Roots of Empathy reaches out and lifts up Darren.

This is how change happens. Somebody shares something and emotional combustion happens. A deep relationship is born. Relationship changes people. Relationship is the driver of change.

Joseph Campbell once said there are two types of deed. The first is a physical deed—building something. But then there is the spiritual deed, this is done by a person who has found a better way to live and comes back and shares it with everyone else.

  Cultures shift when a small group of people find a better way to live, and the rest of us copy them. These Weavers have found a better way to live. They write their manifestos with the books of their lives, and they offer us living examples of values that are different than the values of hyperindividualism.

The embody radical hospitality. If you knock on their door. They open it up, no matter what. They embody deep mutuality. We are all broken; we are all equal. They believe “we are enough.” We here in our community have the assets to solve our problems if we only look deep and draw out the gifts of others. They assume responsibility. If there’s a problem in their neighborhood, they will take care of it. We met a woman in Florida who was helping elementary school children cross the street after school. She was asked if she ever volunteered. She said she had no time to volunteer. Was she getting paid to help the kids cross the street? No. What was she doing later in the afternoon? Going to the hospital to bring food to the sick. To her, none of this was volunteering. To her, it was just what neighbors do.

For her, life is just the normal process of giving yourself away. It’s shifting the definition of neighbor. It’s a mindset. It’s a lifestyle.

So the first I ask I have for you is that you lead with vulnerability. Your enemies will take advantage of your vulnerability and they will hurt you. Believe me. I know all about this. But vulnerability is the only way we build relationship and relationship is the engine of change.

The second thing I ask you to do is Weave—weave relationship together. Some of you will do radical weaving but most will just do the little things that shine the spotlight on others.

The thing everybody gets wrong about community service is they think its all about being Mother Theresa. They think its worthy, like eating broccoli. The most important weaving is happy and fun. You’ll organize a whiskey club, or maybe a croquet or a volleyball league. But don’t do kickball. That’s lame.

The best way to Weave is through aggressive friendship. If you embrace aggressive friendship you’ll be the one who organizes the summer barbecue on your street. The best kind of weaving involves music, so maybe you’ll organize an annual talent show. Being in your early twenties is really hard so maybe you’ll organize a monthly book club to talk about vocation.   Maybe you’ll find an organization that meets once a month with people completely unlike yourself. Aggressive friends are not content within boundaries.

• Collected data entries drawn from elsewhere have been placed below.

(* ===== verification/EventKind.v ===== *)
(** * Event kinds

    [crates/core/src/events.rs], [enum EventKind] with its wire names. *)

From S2P Require Import Prelude Wire.

Inductive EventKind : Type :=
| UserMsg
| ModelTurn
| ToolUse
| ToolResult
| Interrupt
| Resume
| Approval
| TransportReviewDecision
| EffectCommitted
| Wakeup
| AlertFired
| AlertRenotified
| AlertAcked
| AlertResolved
| AlertSnoozed
| IncidentOpened
| IncidentClosed
| ColdContactArrived
| IdentityResolutionConflict
| TrustChanged
| VoiceSessionStarted
| VoiceSessionEnded
| AudioInChunk
| VadSpeechStarted
| VadSpeechEnded
| SttPartial
| SttFinal
| TurnUserEnded
| LlmToken
| LlmResponseFinal
| LlmCancelled
| TtsFirstAudio
| TtsAudioChunk
| TtsEnded
| InterruptStarted
| InterruptRescinded
| InterruptConfirmed
| ResearchProgressUpdated
| CardOpened
| CardProgressed
| CardClosed
| SubagentStarted
| SubagentCompleted
| SkillCreated
| SkillVersionAdded
| SkillPromoted
| SkillArchived
| SkillInvoked
| SkillWriteRejected
| Other.

#[global] Instance EventKind_eq_dec : EqDecision EventKind.
Proof. solve_decision. Defined.

(** [EventKind::as_str] *)
Definition as_str (k : EventKind) : string :=
  match k with
  | UserMsg => "user_msg"
  | ModelTurn => "model_turn"
  | ToolUse => "tool_use"
  | ToolResult => "tool_result"
  | Interrupt => "interrupt"
  | Resume => "resume"
  | Approval => "approval"
  | TransportReviewDecision => "transport_review_decision"
  | EffectCommitted => "effect_committed"
  | Wakeup => "wakeup"
  | AlertFired => "alert_fired"
  | AlertRenotified => "alert_renotified"
  | AlertAcked => "alert_acked"
  | AlertResolved => "alert_resolved"
  | AlertSnoozed => "alert_snoozed"
  | IncidentOpened => "incident_opened"
  | IncidentClosed => "incident_closed"
  | ColdContactArrived => "cold_contact_arrived"
  | IdentityResolutionConflict => "identity_resolution_conflict"
  | TrustChanged => "trust_changed"
  | VoiceSessionStarted => "voice.session_started"
  | VoiceSessionEnded => "voice.session_ended"
  | AudioInChunk => "audio.in_chunk"
  | VadSpeechStarted => "vad.speech_started"
  | VadSpeechEnded => "vad.speech_ended"
  | SttPartial => "stt.partial"
  | SttFinal => "stt.final"
  | TurnUserEnded => "turn.user_ended"
  | LlmToken => "llm.token"
  | LlmResponseFinal => "llm.response_final"
  | LlmCancelled => "llm.cancelled"
  | TtsFirstAudio => "tts.first_audio"
  | TtsAudioChunk => "tts.audio_chunk"
  | TtsEnded => "tts.ended"
  | InterruptStarted => "interrupt.started"
  | InterruptRescinded => "interrupt.rescinded"
  | InterruptConfirmed => "interrupt.confirmed"
  | ResearchProgressUpdated => "research_progress_updated"
  | CardOpened => "card.opened"
  | CardProgressed => "card.progressed"
  | CardClosed => "card.closed"
  | SubagentStarted => "subagent.started"
  | SubagentCompleted => "subagent.completed"
  | SkillCreated => "skill.created"
  | SkillVersionAdded => "skill.version_added"
  | SkillPromoted => "skill.promoted"
  | SkillArchived => "skill.archived"
  | SkillInvoked => "skill.invoked"
  | SkillWriteRejected => "skill.write_rejected"
  | Other => "other"
  end.

(** [EventKind::parse] *)
Definition parse (s : string) : EventKind :=
  if String.eqb s "user_msg" then UserMsg else
  if String.eqb s "model_turn" then ModelTurn else
  if String.eqb s "tool_use" then ToolUse else
  if String.eqb s "tool_result" then ToolResult else
  if String.eqb s "interrupt" then Interrupt else
  if String.eqb s "resume" then Resume else
  if String.eqb s "approval" then Approval else
  if String.eqb s "transport_review_decision" then TransportReviewDecision else
  if String.eqb s "effect_committed" then EffectCommitted else
  if String.eqb s "wakeup" then Wakeup else
  if String.eqb s "alert_fired" then AlertFired else
  if String.eqb s "alert_renotified" then AlertRenotified else
  if String.eqb s "alert_acked" then AlertAcked else
  if String.eqb s "alert_resolved" then AlertResolved else
  if String.eqb s "alert_snoozed" then AlertSnoozed else
  if String.eqb s "incident_opened" then IncidentOpened else
  if String.eqb s "incident_closed" then IncidentClosed else
  if String.eqb s "cold_contact_arrived" then ColdContactArrived else
  if String.eqb s "identity_resolution_conflict" then IdentityResolutionConflict else
  if String.eqb s "trust_changed" then TrustChanged else
  if String.eqb s "voice.session_started" then VoiceSessionStarted else
  if String.eqb s "voice.session_ended" then VoiceSessionEnded else
  if String.eqb s "audio.in_chunk" then AudioInChunk else
  if String.eqb s "vad.speech_started" then VadSpeechStarted else
  if String.eqb s "vad.speech_ended" then VadSpeechEnded else
  if String.eqb s "stt.partial" then SttPartial else
  if String.eqb s "stt.final" then SttFinal else
  if String.eqb s "turn.user_ended" then TurnUserEnded else
  if String.eqb s "llm.token" then LlmToken else
  if String.eqb s "llm.response_final" then LlmResponseFinal else
  if String.eqb s "llm.cancelled" then LlmCancelled else
  if String.eqb s "tts.first_audio" then TtsFirstAudio else
  if String.eqb s "tts.audio_chunk" then TtsAudioChunk else
  if String.eqb s "tts.ended" then TtsEnded else
  if String.eqb s "interrupt.started" then InterruptStarted else
  if String.eqb s "interrupt.rescinded" then InterruptRescinded else
  if String.eqb s "interrupt.confirmed" then InterruptConfirmed else
  if String.eqb s "research_progress_updated" then ResearchProgressUpdated else
  if String.eqb s "card.opened" then CardOpened else
  if String.eqb s "card.progressed" then CardProgressed else
  if String.eqb s "card.closed" then CardClosed else
  if String.eqb s "subagent.started" then SubagentStarted else
  if String.eqb s "subagent.completed" then SubagentCompleted else
  if String.eqb s "skill.created" then SkillCreated else
  if String.eqb s "skill.version_added" then SkillVersionAdded else
  if String.eqb s "skill.promoted" then SkillPromoted else
  if String.eqb s "skill.archived" then SkillArchived else
  if String.eqb s "skill.invoked" then SkillInvoked else
  if String.eqb s "skill.write_rejected" then SkillWriteRejected else
  Other.

Lemma parse_as_str k : parse (as_str k) = k.
Proof. by destruct k. Qed.

#[global] Instance as_str_inj : Inj (=) (=) as_str.
Proof. intros j k H. by rewrite <-(parse_as_str j), H, parse_as_str. Qed.

Lemma as_str_nul_free k : nul_free (as_bytes (as_str k)).
Proof.
  unfold nul_free. apply (bool_decide_unpack (_ ∉ _)). by destruct k.
Qed.
#[export] Hint Resolve as_str_nul_free : execlaw.

(** [parse] is the inverse of [as_str] on the wire names and sends every other
    string to [Other]. *)
Lemma parse_spec s : as_str (parse s) = s ∨ parse s = Other.
Proof.
  unfold parse.
  repeat match goal with
  | |- context [String.eqb s ?t] =>
      destruct (String.eqb_spec s t) as [->|_]; [by left|]
  end.
  by right.
Qed.

(** The wire names. *)
Definition known (s : string) : Prop := ∃ k, s = as_str k.

Lemma unknown_parses_to_Other s : ¬ known s → parse s = Other.
Proof. intros Hs. destruct (parse_spec s) as [H|H]; [|done]. exfalso. apply Hs. by eexists. Qed.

Maybe you’ll start a giving circle. This is how you can stay close to your college friends for life. Gather a bunch of your best friends into a group. Each of you will put some money into a pot, and every year you’ll meet to decide what cause to give the money to. The charity is nice but it’s really just a pretext to get you together each year so you can live life side by side--holding each other in the lows, gushing in the highs and telling the same old crappy stories with same old friends.

UNH class of 2019. Some generations are called to fight wars against foreign foes. That hard and terrible work can lead to victory. Your generations, is called to deeply see people who are different from you, it is called to dance on the beach with them, it is called to play wiffle ball in the backyard with them, it is called to sometimes drink a little too much with them and maybe tell funny embarrassing stories about yourself; it is to understand them deeply and to give them a hug. Your generation is called to repair the social fabric by having fun. That sounds like a pretty good life to me.